The Freshness of the First and Foremost of the Finest of the Lines

All philosophies condense to a line, with time,
and all songs dwindle to a single sooty melody,

and even if you sawed the locks off your senses,

even if you turned these letters
until light came through,
so that what’s behind them
could demand to be rescued,

even if you left behind the sentence,
tossed the whole scaffolding aside,
and let each moment become its own manifesto,

you would still fall back

to foil scraps and pigeon shit,
upturned take-out and puked noodles,
smashed flasks’ stained glass,
and sweatered smokers kicking
at the torn grey tissues

of dawn clouds.


I do not expect, O Lord, to ever believe in you again.

There was a time when your body was sunlight and you spoke through chills and inklings. I heard angelic choirs in an engine’s whining shudder. All history was evidence of your existence, and the lightning bolt a proof.

These days you get drunk and fall off bar stools. You were a trillion light years across; now you’re roommates with Zeus in the back of my skull, and you hammer on the bone walls in the hopes I’ll let you out.

I never will, though I sometimes allow you walk-on parts in my fantasies. With real fondness I watch you ham up your old omnipotence—beautiful again despite your destroyed face, amen.

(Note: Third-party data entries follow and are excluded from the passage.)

Definition search (query : string) (db : DB) : list Activity.t :=
  let search_term := ("%" ++ query ++ "%")%string in
  sorted_by Activity.start_time time_ltb
    (filter (fun a =>
               sql_where
                 (sql_or (ilike (Some (Activity.title a)) search_term)
                         (ilike (Activity.description a) search_term)))
            (activities db)).

End ActivityManager.

(** ** Python [float] *)

Module Float.

Definition prec : Z := 53.
Definition emax : Z := 1024.

Definition float : Type := spec_float.

(** The double nearest to [m * 2 ^ e] (ties to even). *)
Definition of_scaled (m e : Z) : float := binary_normalize prec emax m e false.

(** [float(n)] for an [int]. *)
Definition of_int (n : Z) : float := of_scaled n 0.

Definition add : float -> float -> float := SFadd prec emax.
Definition mul : float -> float -> float := SFmul prec emax.
Definition div : float -> float -> float := SFdiv prec emax.

(** The literals [0.0], [0.5] and [100]. *)
Definition zero : float := S754_zero false.
Definition half : float := of_scaled 1 (-1).
Definition hundred : float := of_int 100.

(** [n / d] rounded to the nearest integer, ties to the even one;
    [0 <= n] and [0 < d]. *)
Definition div_half_even (n d : Z) : Z :=
  let q := n / d in
  let r := n mod d in
  match 2 * r ?= d with
  | Lt => q
  | Gt => q + 1
  | Eq => if Z.even q then q else q + 1
  end.

(** The number of tenths nearest to the exact value of a finite double
    of magnitude [m * 2 ^ e]. *)
Definition tenths (m : positive) (e : Z) : Z :=
  match e with
  | Zneg p => div_half_even (10 * Zpos m) (2 ^ Zpos p)
  | _ => 10 * Zpos m * 2 ^ e
  end.

(** The double nearest to [k / 10], with sign [s]. *)
Definition of_tenths (s : bool) (k : Z) : float :=
  match k with
  | Zpos p => div (S754_finite s p 0) (S754_finite false 10 0)
  | _ => S754_zero s
  end.

(** [round(x, 1)]: the exact value of [x] goes to the nearest decimal
    with one digit after the point, ties to the even digit, and that
    decimal to the nearest double. *)
Definition round1 (x : float) : float :=
  match x with
  | S754_finite s m e => of_tenths s (tenths m e)
  | _ => x
  end.


Definition sub : float -> float -> float := SFsub prec emax.

(** The same double, bit for bit. *)
Definition same (a b : float) : bool :=
  match a, b with
  | S754_zero s, S754_zero s' => Bool.eqb s s'
  | S754_infinity s, S754_infinity s' => Bool.eqb s s'
  | S754_nan, S754_nan => true
  | S754_finite s m e, S754_finite s' m' e' =>
      Bool.eqb s s' && Pos.eqb m m' && (e =? e')
  | _, _ => false
  end.

(** [a < b] on doubles. *)
Definition ltb (a b : float) : bool := SFltb a b.

(** [int(x)]: the integer part, towards zero. *)
Definition trunc (x : float) : Z :=
  match x with
  | S754_finite s m e =>
      let magnitude :=
        match e with
        | Zneg p => Zpos m / 2 ^ Zpos p
        | _ => Zpos m * 2 ^ e
        end in
      if s then - magnitude else magnitude
  | _ => 0
  end.

(** A number that starts as an [int] and becomes a [float] when a
    [float] is added to it. *)
Inductive number : Type :=
| Int (n : Z)
| Flt (x : float).

(** [a + n] for an [int] [n], [a + y] for a [float] [y], [int(a)], and
    the true division [a / d] by an [int]. *)
Definition number_add_int (a : number) (n : Z) : number :=
  match a with
  | Int m => Int (m + n)
  | Flt x => Flt (add x (of_int n))
  end.

Definition number_add_float (a : number) (y : float) : number :=
  match a with
  | Int m => Flt (add (of_int m) y)
  | Flt x => Flt (add x y)
  end.

Definition number_to_int (a : number) : Z :=
  match a with
  | Int m => m
  | Flt x => trunc x
  end.

Definition number_div_int (a : number) (d : Z) : float :=
  match a with
  | Int m => div (of_int m) (of_int d)
  | Flt x => div x (of_int d)
  end.

End Float.

(** ** [src/core/completion_manager.py] *)

(** The readings of the clock a call makes: [date.today()] and
    [datetime.now()]. *)
Record clock : Type := mkclock { today : date; now : datetime }.

Module CompletionManager.

(** The pair query of [mark] and [get_completion_status], [.first()]. *)
Definition find_pair (activity_id : Z) (target_date : date) (db : DB)
  : option Completion.t :=
  find (fun c => (Completion.activity_id c =? activity_id)
                 && date_eqb (Completion.date c) target_date)
       (completions db).

(** What [mark] writes into a row that is already there. *)
Definition remark (k : clock) (validated_status : string)
    (notes : option string) (existing : Completion.t) : Completion.t :=
  Completion.mk
    (Completion.id existing)
    (Completion.activity_id existing)
    (Completion.date existing)
    validated_status
    (if String.eqb validated_status "done" then Some (now k)
     else Completion.completed_at existing)
    (if truthy_str notes then notes else Completion.notes existing)
    (Completion.created_at existing).

(** The UPDATE the session flushes for a changed object: by primary
    key. *)
Definition update_row (row : Completion.t) (rows : list Completion.t)
  : list Completion.t :=
  map (fun c => if Completion.id c =? Completion.id row then row else c) rows.

(** [mark(activity_id, status, target_date, notes)]: the outcome (an
    exception, [None], or the completion) and the database afterwards;
    for a key that is a [sqlite_int]. *)
Definition mark (k : clock) (activity_id : Z) (status : string)
    (target_date : option date) (notes : option string) (db : DB)
  : result (option Completion.t) * DB :=
  match validate_status status with
  | Raise e => (Raise e, db)
  | Ok validated_status =>
      let target_date :=
        match target_date with Some d => d | None => today k end in
      match find (fun a => Activity.id a =? activity_id) (activities db) with
      | None => (Ok None, db)
      | Some _ =>
          match find_pair activity_id target_date db with
          | Some existing =>
              let existing := remark k validated_status notes existing in
              (Ok (Some existing),
               mkDB (activities db) (update_row existing (completions db)))
          | None =>
              let completion :=
                Completion.mk
                  (next_id (map Completion.id (completions db)))
                  activity_id target_date validated_status
                  (if String.eqb validated_status "done" then Some (now k)
                   else None)
                  notes (now k) in
              (Ok (Some completion),
               mkDB (activities db) (completions db ++ [completion]))
          end
      end
  end.

Definition get_completion_status (k : clock) (activity_id : Z)
    (target_date : option date) (db : DB) : option string :=
  let target_date :=
    match target_date with Some d => d | None => today k end in
  option_map Completion.status (find_pair activity_id target_date db).

(** The dictionary [get_stats] returns. *)
Record stats : Type := mkstats {
  total : Z;
  done : Z;
  missed : Z;
  partial : Z;
  rescheduled : Z;
  completion_rate : Float.float
}.

(** [sum(1 for c in completions if c.status == status)]. *)
Definition count_status (status : string) (completions : list Completion.t)
  : Z :=
  fold_left
    (fun acc c => if String.eqb (Completion.status c) status
                  then acc + 1 else acc)
    completions 0.

Definition get_stats (start_date end_date : date) (db : DB) : stats :=
  let completions :=
    filter (fun c => date_leb start_date (Completion.date c)
                     && date_leb (Completion.date c) end_date)
           (completions db) in
  let total := Z.of_nat (List.length completions) in
  if total =? 0 then mkstats 0 0 0 0 0 Float.zero
  else
    let done := count_status "done" completions in
    let missed := count_status "missed" completions in
    let partial := count_status "partial" completions in
    let rescheduled := count_status "rescheduled" completions in
    let completion_rate :=
      Float.mul
        (Float.div
           (Float.add (Float.of_int done)
                      (Float.mul (Float.of_int partial) Float.half))
           (Float.of_int total))
        Float.hundred in
    mkstats total done missed partial rescheduled
            (Float.round1 completion_rate).

(** The rows of one activity with status [done], newest date first. *)
Definition done_rows (activity_id : Z) (db : DB) : list Completion.t :=
  sorted_by_rev Completion.date date_ltb
    (filter (fun c => (Completion.activity_id c =? activity_id)
                      && String.eqb (Completion.status c) "done")
            (completions db)).

(** The [for] loop of [get_streak]; the step back is
    [expected_date.replace(day=expected_date.day - 1)]. *)
Fixpoint streak_loop (completions : list Completion.t) (expected_date : date)
    (streak : Z) : result Z :=
  match completions with
  | [] => Ok streak
  | completion :: rest =>
      if date_eqb (Completion.date completion) expected_date then
        expected_date' <- replace_day expected_date (day expected_date - 1) ;;
        streak_loop rest expected_date' (streak + 1)
      else if date_ltb (Completion.date completion) expected_date then
        Ok streak
      else streak_loop rest expected_date streak
  end.

Definition get_streak (k : clock) (activity_id : Z) (db : DB) : result Z :=
  let completions := done_rows activity_id db in
  match completions with
  | [] => Ok 0
  | _ => streak_loop completions (today k) 0
  end.

(** [LIMIT n] of SQLite: the first [n] rows, and every row when [n] is
    negative. *)
Definition sql_limit {A : Type} (n : Z) (rows : list A) : list A :=
  if n <? 0 then rows else firstn (Z.to_nat n) rows.

(** [get_for_activity(activity_id, limit)]: the history of an activity,
    newest date first; for a key and a limit that are [sqlite_int]. *)
Definition get_for_activity (activity_id : Z) (limit : Z) (db : DB)
  : list Completion.t :=
  sql_limit limit
    (sorted_by_rev Completion.date date_ltb
       (filter (fun c => Completion.activity_id c =? activity_id)
               (completions db))).

End CompletionManager.

(** ** [src/core/analytics_engine.py] *)

Module AnalyticsEngine.

(** The [for] loop of [_calculate_streak]; the step back is
    [expected_date -= timedelta(days=1)]. *)
Fixpoint streak_loop (completions : list Completion.t) (expected_date : date)
    (streak : Z) : result Z :=
  match completions with
  | [] => Ok streak
  | completion :: rest =>
      if date_eqb (Completion.date completion) expected_date then
        expected_date' <- sub_days expected_date 1 ;;
        streak_loop rest expected_date' (streak + 1)
      else if date_ltb (Completion.date completion) expected_date then
        Ok streak
      else streak_loop rest expected_date streak
  end.

Definition _calculate_streak (k : clock) (activity_id : Z) (db : DB)
  : result Z :=
  let completions := CompletionManager.done_rows activity_id db in
  match completions with
  | [] => Ok 0
  | _ => streak_loop completions (today k) 0
  end.

(** One dictionary of the list [get_streaks] returns. *)
Record streak_entry : Type := mkentry {
  entry_activity_id : Z;
  entry_title : string;
  entry_category : string;
  entry_streak : Z
}.

(** The [for] loop of [get_streaks]: one entry per activity, in order,
    unless a streak raises. *)
Fixpoint streak_entries (k : clock) (activities : list Activity.t) (db : DB)
  : result (list streak_entry) :=
  match activities with
  | [] => Ok []
  | activity :: rest =>
      streak <- _calculate_streak k (Activity.id activity) db ;;
      streaks <- streak_entries k rest db ;;
      Ok (mkentry (Activity.id activity) (Activity.title activity)
                  (Activity.category activity) streak :: streaks)
  end.

Definition get_streaks (k : clock) (db : DB) : result (list streak_entry) :=
  let activities := filter Activity.is_active (activities db) in
  streaks <- streak_entries k activities db ;;
  Ok (sorted_by_rev entry_streak Z.ltb streaks).


(** [get_weekly_data]: the bounds of the week and its completions. *)
Definition get_weekly_data (today : date) (target_date : option date)
    (db : DB) : result (date * date * list Completion.t) :=
  bounds <- get_week_bounds today target_date "monday" ;;
  let (week_start, week_end) := bounds : date * date in
  Ok (week_start, week_end,
      filter (fun c => date_leb week_start (Completion.date c)
                       && date_leb (Completion.date c) week_end)
             (completions db)).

Later I see you in the shared kitchen, slumping in a stained t-shirt over fried sausages and ketchup eggs, cheating at a crossword. With a grunt you lean back to open the fridge, glancing over the magnet-hung photos of Mary in her prime and the all-star son himself, handsome as ever.

You drink the grape juice straight from the bottle.

This Page Hallucinated Its Letters

That bird just described itself.

Three hundred explanations got up and walked around
but always came back to the same place

The canalhouses gazed into their own reflections
and hungered for the lives in their windows.

Wind kissed her and watched her walk away.
The night held her hand,
and the trees attempted to persuade her,
and it was the moon, I believe,
that nosed into her hair.

The song heard itself,
and stretched out on the purple mattress above the garden,
warm and safe and young, for now.

The Witness

I trembled as the metal pterodactyl bobbed and struck.
I watched screams being buried under courthouse trees.
I put ear to wall, and heard the hive’s heart humming.

Baffled, I turned to my mother
and stared into her red sunglasses
reflecting molten-glass apocalypses.

I opened my monitor and writhed inside.

I fragmented in parking lots across the divided states of hallucination.

Then winter wrapped white sheets around my face,
and reality’s severed legs inched back to its corpse,
and I slammed
into the absolute truth
of the floor

Reality Check

I’ve been up days talking god down from his tree,
scraping my skullsides for more sky,
and now, eating beans from the tin,
I await dawn,
eavesdropping on distant disasters.

Sit beside me on the ledge of the night,
and please don’t fear the bottles exulting against the rocks.
We court little dangers to remember the big one.

I have seen the future,
but it’s the future we’ve all seen.

The power will go out.

The power
will go out.

But shh shhh:
let the joke tell itself,
while electricity still trickles in,
and I bumble a tune on the guitar that unwinds time,
in this calm before the catastrophe.
Soon I’ll scuttle into darkness,
a skewered beetle,
the skewer tip scraping pavement
as I disappear into history,
leaving only my voice
enveloped in silence,
a sepia drop
oozing over white flowers
on the wallpaper
of someone else’s imagination

It Had Been A Long Exorcism

All night he has rowed their bed back across rivers of fire.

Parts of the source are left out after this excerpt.